I have spotted the symptoms of this dismal pox.
My pinball mind devouring information as though I am made wiser by this transaction, cleverer about the world.
Yet one hundred pieces of information – no, one thousand – do not add up to one piece of knowing.
They add up to a disengaged and feckless nothing.
In trying to know more, I know an endless less, becalmed in frustrating shallows, and some way from meaning.
So today, wishing to be well, I make conscious retreat from the plastic info fountains; I cease my greedy, grabby and distracted drinking.
And through the doorway of slow, (so reluctantly approached) I access a different receptivity, a higher meaning, a deeper wordless beyond.

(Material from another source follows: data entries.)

Lemma decode_stored p : readable_pdu p = true ->
  decode_varbind (stored_varbind p) =
    Ok {| vb_OID := Name p; vb_Type := type_name (Type_ p); vb_Value := decoded (Value p) |}.
Proof.
  unfold readable_pdu, readable_value. intros [_ [Hs Hv]%andb_prop]%andb_prop.
  unfold stored_varbind, varbind, decode_varbind. cbn [decode_members result_bind].
  set (fields := ["oid"; "type"; "value"]%string). set (l := [(_, _); _; _]).
  change (field_values fields l "oid") with [JStr (Name p)].
  change (field_values fields l "type") with [JStr (type_name (Type_ p))].
  change (field_values fields l "value") with [value_json (Value p)].
  cbn [decode_string result_bind decode_any].
  destruct (Value p); try discriminate Hs; try reflexivity. cbn.
  destruct (lit_float (Itoa z)); [done|discriminate Hv].
Qed.

Lemma scan_interface_stored idx vars :
  scan_interface idx (map (fun p => {| vb_OID := Name p; vb_Type := type_name (Type_ p);
    vb_Value := decoded (Value p) |}) vars) = interface_of idx vars.
Proof.
  revert idx. induction vars as [|p vars IH]; intros idx; [done|].
  cbn [map scan_interface interface_of vb_OID vb_Value].
  destruct (HasPrefix (Name p) ifDescrPrefix); [|destruct (HasPrefix _ ifIndexPrefix); apply IH].
  destruct (Value p); cbn; try apply IH; try (by destruct (String.eqb _ _); [apply IH|]).
  destruct (lit_float _); apply IH.
Qed.
End interface.

(** * Properties *)

(** The number an integer varbind is shown as: the float64 it was stored as, by fmt.Sprint. *)
Lemma sprint_int z : 0 <= z < 2 ^ 52 -> sprint (decoded (AInt z)) = fmt_g (F_of_Z z).
Proof. intros Hz. cbn [decoded]. by rewrite lit_float_Itoa. Qed.

(** C20.  The interface shown for a trap is the one in the packet: whatever scalar varbinds a
    trap carries, as gosnmp delivers them ([readable_pdu] above), [extractInterface] of the payload the receiver stores is the first non-empty
    ifDescr of the packet (as text, or hex if it is not UTF-8), else the last ifIndex behind
    the words ifIndex, else nothing.  An ifIndex is shown as fmt.Sprint prints the float64 it
    is stored as: every one below a million in decimal, every one from there to [2^52] with an
    exponent, which is one less than its number of digits. *)
Theorem interface_end_to_end `{TypeNames} (vars : list SnmpPDU) :
  forallb readable_pdu vars = true ->
  (exists payload, encodeVarbinds vars = Ok payload /\ extractInterface payload = interface_of "" vars) /\
  (forall z, 0 <= z < 1000000 -> sprint (decoded (AInt z)) = Itoa z) /\
  (forall z, 1000000 <= z < 2 ^ 52 -> exists digits, sprint (decoded (AInt z)) =
     digits +:+ "e+" +:+ zeros (2 - String.length (Itoa (Z.of_nat (String.length (Itoa z)) - 1))) +:+
       Itoa (Z.of_nat (String.length (Itoa z)) - 1)).
Proof.
  intros Hr. split_and!.
  - exists (print (JArr (map stored_varbind vars))). split.
    + apply encodeVarbinds_scalar. rewrite forallb_forall in Hr |- *. intros p Hp.
      specialize (Hr p Hp). unfold readable_pdu, readable_value in Hr.
      by apply andb_prop in Hr as [_ [Hs _]%andb_prop].
    + unfold extractInterface. rewrite payload_reads_back, norm_valid.
      * cbn [result_bind decode_slice].
        assert (result_map decode_varbind (map stored_varbind vars) =
          Ok (map (fun p => {| vb_OID := Name p; vb_Type := type_name (Type_ p);
            vb_Value := decoded (Value p) |}) vars)) as ->; [|apply scan_interface_stored].
        induction vars as [|p vars IH]; [done|]. cbn in Hr. apply andb_prop in Hr as [Hp Hr].
        cbn [map result_map]. rewrite decode_stored by done. cbn [result_bind]. by rewrite IH.
      * cbn. apply forallb_forall. intros j (p & <- & Hp)%in_map_iff.
        apply stored_varbind_valid. rewrite forallb_forall in Hr. by apply Hr.
  - intros z Hz. rewrite sprint_int by lia. by apply fmt_g_int.
  - intros z Hz. rewrite sprint_int by lia. by apply fmt_g_large.
Qed.

Definition link_varbinds : list SnmpPDU :=
  [{| Name := ".1.3.6.1.2.1.2.2.1.1.2"; Type_ := 2; Value := AInt 2 |};
   {| Name := ".1.3.6.1.2.1.2.2.1.2.2"; Type_ := 4; Value := ABytes "GigabitEthernet0/1" |}].

Lemma interface_end_to_end_witness :
  exists payload, encodeVarbinds (H := sample_types) link_varbinds = Ok payload /\
    extractInterface payload = "GigabitEthernet0/1".
Proof.
  exact (proj1 (interface_end_to_end (H := sample_types) link_varbinds eq_refl)).
Defined.

(** The interface numbers of large devices. *)
Example large_ifindex :
  interface_of "" [{| Name := ".1.3.6.1.2.1.2.2.1.1.7"; Type_ := 2; Value := AInt 436207616 |}] =
    "ifIndex 4.36207616e+08".
Proof. vm_compute. reflexivity. Qed.

(** ** The device *)

Section resolve.
Context `{DbEnv} (h : TrapsHandler).
(* ===== verification/Watcher.v ===== *)
(** [config-watcher], the part that keeps the devices table: gateway discovery at startup, the
    routing-table sweep and the health check.  Log lines are left out; everything else a
    function does to the database or sends to the network is here. *)

From S2P Require Import Prelude Float64 Json World Store Gcm Crypto Netutil Snmp.
Open Scope Z_scope.

Definition discovery_probeTimeout : Z := 2 * second.      (* discovery.go: probeTimeout *)
Definition routeSweepTimeout : Z := 3 * second.
Definition healthCheckTimeout : Z := 3 * second.
Definition maxNewDevicesPerSweep : nat := 10.

Definition decryptCredentials (d : Device) (key : Key) : result Credentials :=
  community <-? Decrypt key (Community d);;
  authKey <-? Decrypt key (V3AuthKey d);;
  privKey <-? Decrypt key (V3PrivKey d);;
  Ok {| cVersion := SNMPVersion d; cCommunity := community; cV3User := V3User d;
        cV3AuthKey := authKey; cV3PrivKey := privKey; cV3AuthProtocol := V3AuthProtocol d;
        cV3PrivProtocol := V3PrivProtocol d |}.

(** A device as the watcher builds it. *)
Definition discovered (ip via version community st : string) (public : bool) : Device :=
  Build_Device 0 ip "" version community "" "" "" "" "" "" st public via "" "".

Section watcher.
Context `{DbEnv, SnmpEnv, RandEnv, HostEnv} (key : Key).

(** * discovery.go *)

Definition probeAndUpdate (id : Z) (ip : string) : IO unit :=
  try* creds := ProbeDefaults ip discovery_probeTimeout catch e =>
    (let* _ := DeviceStore.Update id [("status", AStr "failed")] in ret tt) in
  try* encryptedCommunity := Encrypt key (cCommunity creds) catch e => ret tt in
  let* _ := DeviceStore.Update id
    [("snmp_version", AStr (cVersion creds)); ("community", AStr encryptedCommunity);
     ("status", AStr "active")] in
  ret tt.

Definition DiscoverGateway : IO (result string) :=
  let* t := next_tick in ret (discover_gateway t).

Definition discoverGatewayDevice : IO unit :=
  try* ip := DiscoverGateway catch e => ret tt in
  let* r := DeviceStore.GetByIP ip in
  match r with
  | Ok _ => ret tt
  | Err e =>
      if negb (bool_decide (e = ErrNotFound)) then ret tt
      else
        let d := discovered ip "gateway" "" "" "pending" (IsPublic ip) in
        try* id := DeviceStore.Create d catch e => ret tt in
        probeAndUpdate id ip
  end.

(** * discovery_sweep.go *)

Definition shouldConsiderDiscoveredIP (ip parentIP : string) : IO bool :=
  if String.eqb ip parentIP then ret false
  else if IsPublic ip then ret false
  else
    let* r := DeviceStore.GetByIP ip in
    match r with
    | Ok _ => ret false
    | Err e => if negb (bool_decide (e = ErrNotFound)) then ret false else ret true
    end.

Definition insertDiscoveredDevice (ip : string) (parentCreds : Credentials) (dupEnabled : bool)
    : IO bool :=
  let* d :=
    (if dupEnabled then
       let* enc := Encrypt key (cCommunity parentCreds) in
       let '(version, community) :=
         match enc with Err _ => ("", "") | Ok c => (cVersion parentCreds, c) end in
       let* v := Verify ip parentCreds routeSweepTimeout in
       ret (discovered ip "routing_table_sweep" version community
         (if is_ok v then "active" else "failed") false)
     else ret (discovered ip "routing_table_sweep" "" "" "pending" false)) in
  let* r := DeviceStore.Create d in
  ret (is_ok r).

(** The loop over the hops of one parent, and the number of devices inserted so far. *)
Fixpoint sweep_hops (parentIP : string) (parentCreds : Credentials) (dup : bool)
    (newCount : nat) (hops : list string) : IO nat :=
  match hops with
  | [] => ret newCount
  | hopIP :: hops' =>
      if (maxNewDevicesPerSweep <=? newCount)%nat then ret newCount
      else
        let* ok := shouldConsiderDiscoveredIP hopIP parentIP in
        if negb ok then sweep_hops parentIP parentCreds dup newCount hops'
        else
          let* inserted := insertDiscoveredDevice hopIP parentCreds dup in
          sweep_hops parentIP parentCreds dup
            (if inserted : bool then S newCount else newCount) hops'
  end.

Fixpoint sweep_parents (dup : bool) (newCount : nat) (parents : list Device) : IO unit :=
  match parents with
  | [] => ret tt
  | parent :: parents' =>
      if (maxNewDevicesPerSweep <=? newCount)%nat then ret tt
      else
        match decryptCredentials parent key with
        | Err _ => sweep_parents dup newCount parents'
        | Ok parentCreds =>
            try* hops := WalkRouteNextHops (IPAddress parent) parentCreds routeSweepTimeout
              catch e => sweep_parents dup newCount parents' in
            let* newCount := sweep_hops (IPAddress parent) parentCreds dup newCount hops in
            sweep_parents dup newCount parents'
        end
  end.

Definition runDiscoverySweep : IO unit :=
  try* dupEnabled := SettingsStore.Get "credential_duplication_enabled" catch e => ret tt in
  try* activeDevices := DeviceStore.ListByStatus "active" catch e => ret tt in
  sweep_parents (String.eqb dupEnabled "1") 0 activeDevices.

(** * healthcheck.go *)

(** [ipv4.ICMPTypeEchoReply]. *)
Definition ICMPTypeEchoReply : Z := 0.

(** The first message that arrives decides, whoever sent it. *)
Definition pingHost (ip : string) (timeout : Z) : IO bool :=
  let* t := next_tick in
  match icmp_listen t with
  | Some _ => ret false
  | None =>
      emit (EvPing ip) ;;;
      let* t := next_tick in
      match icmp_write t ip with
      | Some _ => ret false
      | None =>
          let* t := next_tick in
          match icmp_deadline t timeout with
          | Some _ => ret false
          | None =>
              let* t := next_tick in
              match icmp_read t 512 with
              | Err _ => ret false
              | Ok rb =>
                  match icmp_parse rb with
                  | Err _ => ret false
                  | Ok ty => ret (ty =? ICMPTypeEchoReply)
                  end
              end
          end
      end
  end.

Definition check_one (d : Device) : IO unit :=
  if String.eqb (SNMPVersion d) "" then ret tt
  else
    let* pingOK := pingHost (IPAddress d) healthCheckTimeout in
    match decryptCredentials d key with
    | Err _ => ret tt
    | Ok creds =>
        let* v := Verify (IPAddress d) creds healthCheckTimeout in
        let newStatus := if is_ok v then "active" else "failed" in
        if String.eqb newStatus (Status d) then ret tt
        else let* _ := DeviceStore.Update (ID d) [("status", AStr newStatus)] in ret tt
    end.

Definition checkDeviceHealth : IO unit :=
  try* all := DeviceStore.List catch e => ret tt in
  for_each all check_one.
End watcher.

Through the doorway of slow, (it opens more easily with practice) my pinball mind calms to attention, and I seek to know just one thing well.
One person well
Or one picture well
One story well
One object well
One feeling well
And here, like a wide and sunlit valley, is a more expansive knowing, a deeper holding, a timeless now.
Here I cry more, but I see more; and the restless dissolves sometimes into joy.
‘We are knee-deep in a river, searching for water,’ writes Kabir Helminski.
It is my relationship to information that makes me unwell.
It takes me from myself; abducts me from participative knowing and leaves me in shit land.
When I notice this, (noticing is the best medicine) I try the doorway of slow and the deep seeing beyond.